* [Record extracts]:
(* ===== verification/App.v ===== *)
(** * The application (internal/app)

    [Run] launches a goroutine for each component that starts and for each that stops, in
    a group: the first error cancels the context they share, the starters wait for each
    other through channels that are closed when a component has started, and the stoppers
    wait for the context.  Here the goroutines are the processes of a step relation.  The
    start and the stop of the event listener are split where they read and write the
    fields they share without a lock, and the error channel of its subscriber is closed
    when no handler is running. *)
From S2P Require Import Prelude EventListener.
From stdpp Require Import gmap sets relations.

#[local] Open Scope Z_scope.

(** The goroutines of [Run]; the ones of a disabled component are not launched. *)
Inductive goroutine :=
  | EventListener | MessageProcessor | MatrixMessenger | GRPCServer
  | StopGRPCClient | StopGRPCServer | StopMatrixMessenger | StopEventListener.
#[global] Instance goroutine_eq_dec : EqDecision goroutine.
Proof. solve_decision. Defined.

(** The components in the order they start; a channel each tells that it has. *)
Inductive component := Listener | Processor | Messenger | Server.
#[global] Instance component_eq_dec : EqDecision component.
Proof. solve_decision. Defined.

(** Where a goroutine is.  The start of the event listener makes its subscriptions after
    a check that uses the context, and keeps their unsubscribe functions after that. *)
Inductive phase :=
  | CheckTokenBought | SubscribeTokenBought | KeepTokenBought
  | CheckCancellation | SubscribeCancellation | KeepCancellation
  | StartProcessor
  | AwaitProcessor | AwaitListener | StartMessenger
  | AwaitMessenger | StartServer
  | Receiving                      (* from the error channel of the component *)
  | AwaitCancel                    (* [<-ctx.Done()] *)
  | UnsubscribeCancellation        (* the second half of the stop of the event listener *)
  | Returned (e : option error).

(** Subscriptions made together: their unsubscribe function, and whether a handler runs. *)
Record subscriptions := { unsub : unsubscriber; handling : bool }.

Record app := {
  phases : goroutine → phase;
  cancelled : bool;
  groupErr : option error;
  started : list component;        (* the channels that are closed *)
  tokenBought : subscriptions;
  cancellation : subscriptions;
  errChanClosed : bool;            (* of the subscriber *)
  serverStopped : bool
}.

---

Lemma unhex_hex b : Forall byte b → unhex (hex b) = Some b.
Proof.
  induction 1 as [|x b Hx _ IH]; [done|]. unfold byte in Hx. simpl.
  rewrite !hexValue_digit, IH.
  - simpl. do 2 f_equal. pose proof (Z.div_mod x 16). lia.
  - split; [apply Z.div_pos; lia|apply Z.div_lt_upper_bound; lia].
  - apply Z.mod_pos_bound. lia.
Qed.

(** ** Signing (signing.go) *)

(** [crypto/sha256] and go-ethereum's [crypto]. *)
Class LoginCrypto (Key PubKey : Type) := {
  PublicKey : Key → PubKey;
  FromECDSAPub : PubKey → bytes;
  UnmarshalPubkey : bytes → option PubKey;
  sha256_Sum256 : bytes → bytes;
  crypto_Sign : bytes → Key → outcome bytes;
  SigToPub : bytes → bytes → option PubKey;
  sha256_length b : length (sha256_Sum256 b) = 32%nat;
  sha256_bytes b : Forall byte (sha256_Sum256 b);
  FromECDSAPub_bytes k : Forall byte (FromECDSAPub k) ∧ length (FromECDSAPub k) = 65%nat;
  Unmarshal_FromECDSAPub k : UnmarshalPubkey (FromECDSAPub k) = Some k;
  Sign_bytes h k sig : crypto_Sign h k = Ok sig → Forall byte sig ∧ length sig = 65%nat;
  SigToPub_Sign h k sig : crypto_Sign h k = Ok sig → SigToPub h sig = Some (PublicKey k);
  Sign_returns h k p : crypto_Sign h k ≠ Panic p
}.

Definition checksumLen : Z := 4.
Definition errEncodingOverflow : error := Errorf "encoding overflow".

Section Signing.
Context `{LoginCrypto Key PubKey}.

* * *

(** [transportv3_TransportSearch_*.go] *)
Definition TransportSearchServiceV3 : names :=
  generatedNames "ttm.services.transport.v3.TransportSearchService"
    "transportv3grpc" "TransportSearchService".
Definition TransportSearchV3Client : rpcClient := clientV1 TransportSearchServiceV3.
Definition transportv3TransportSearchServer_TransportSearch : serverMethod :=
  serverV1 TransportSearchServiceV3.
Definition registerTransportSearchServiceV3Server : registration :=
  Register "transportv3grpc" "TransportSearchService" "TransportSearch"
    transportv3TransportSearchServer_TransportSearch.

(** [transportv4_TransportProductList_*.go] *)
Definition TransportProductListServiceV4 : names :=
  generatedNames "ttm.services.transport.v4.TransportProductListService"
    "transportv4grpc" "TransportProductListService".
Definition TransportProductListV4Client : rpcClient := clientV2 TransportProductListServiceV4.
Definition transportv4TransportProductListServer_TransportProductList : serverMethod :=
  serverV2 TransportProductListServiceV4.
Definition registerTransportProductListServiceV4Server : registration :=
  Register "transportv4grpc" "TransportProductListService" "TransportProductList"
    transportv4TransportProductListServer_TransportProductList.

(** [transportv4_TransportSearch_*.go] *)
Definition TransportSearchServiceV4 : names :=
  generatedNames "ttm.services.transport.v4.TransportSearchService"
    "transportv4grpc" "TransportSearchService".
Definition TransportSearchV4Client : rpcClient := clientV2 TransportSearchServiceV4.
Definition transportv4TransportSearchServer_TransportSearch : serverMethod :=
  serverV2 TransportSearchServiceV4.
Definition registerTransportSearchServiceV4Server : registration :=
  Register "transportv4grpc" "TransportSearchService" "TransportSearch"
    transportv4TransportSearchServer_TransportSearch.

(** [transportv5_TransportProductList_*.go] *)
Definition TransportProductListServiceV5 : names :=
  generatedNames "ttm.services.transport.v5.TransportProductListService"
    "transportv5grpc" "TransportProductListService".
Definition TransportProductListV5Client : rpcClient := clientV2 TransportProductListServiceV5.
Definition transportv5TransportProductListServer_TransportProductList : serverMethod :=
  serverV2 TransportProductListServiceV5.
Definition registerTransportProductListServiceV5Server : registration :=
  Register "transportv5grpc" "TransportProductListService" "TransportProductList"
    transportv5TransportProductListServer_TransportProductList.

* [Aim of the task]:
Search the listing for the word "SigToPub". Copy every line in which it occurs.

* [Output of the task]:
  SigToPub : bytes → bytes → option PubKey;
  SigToPub_Sign h k sig : crypto_Sign h k = Ok sig → SigToPub h sig = Some (PublicKey k);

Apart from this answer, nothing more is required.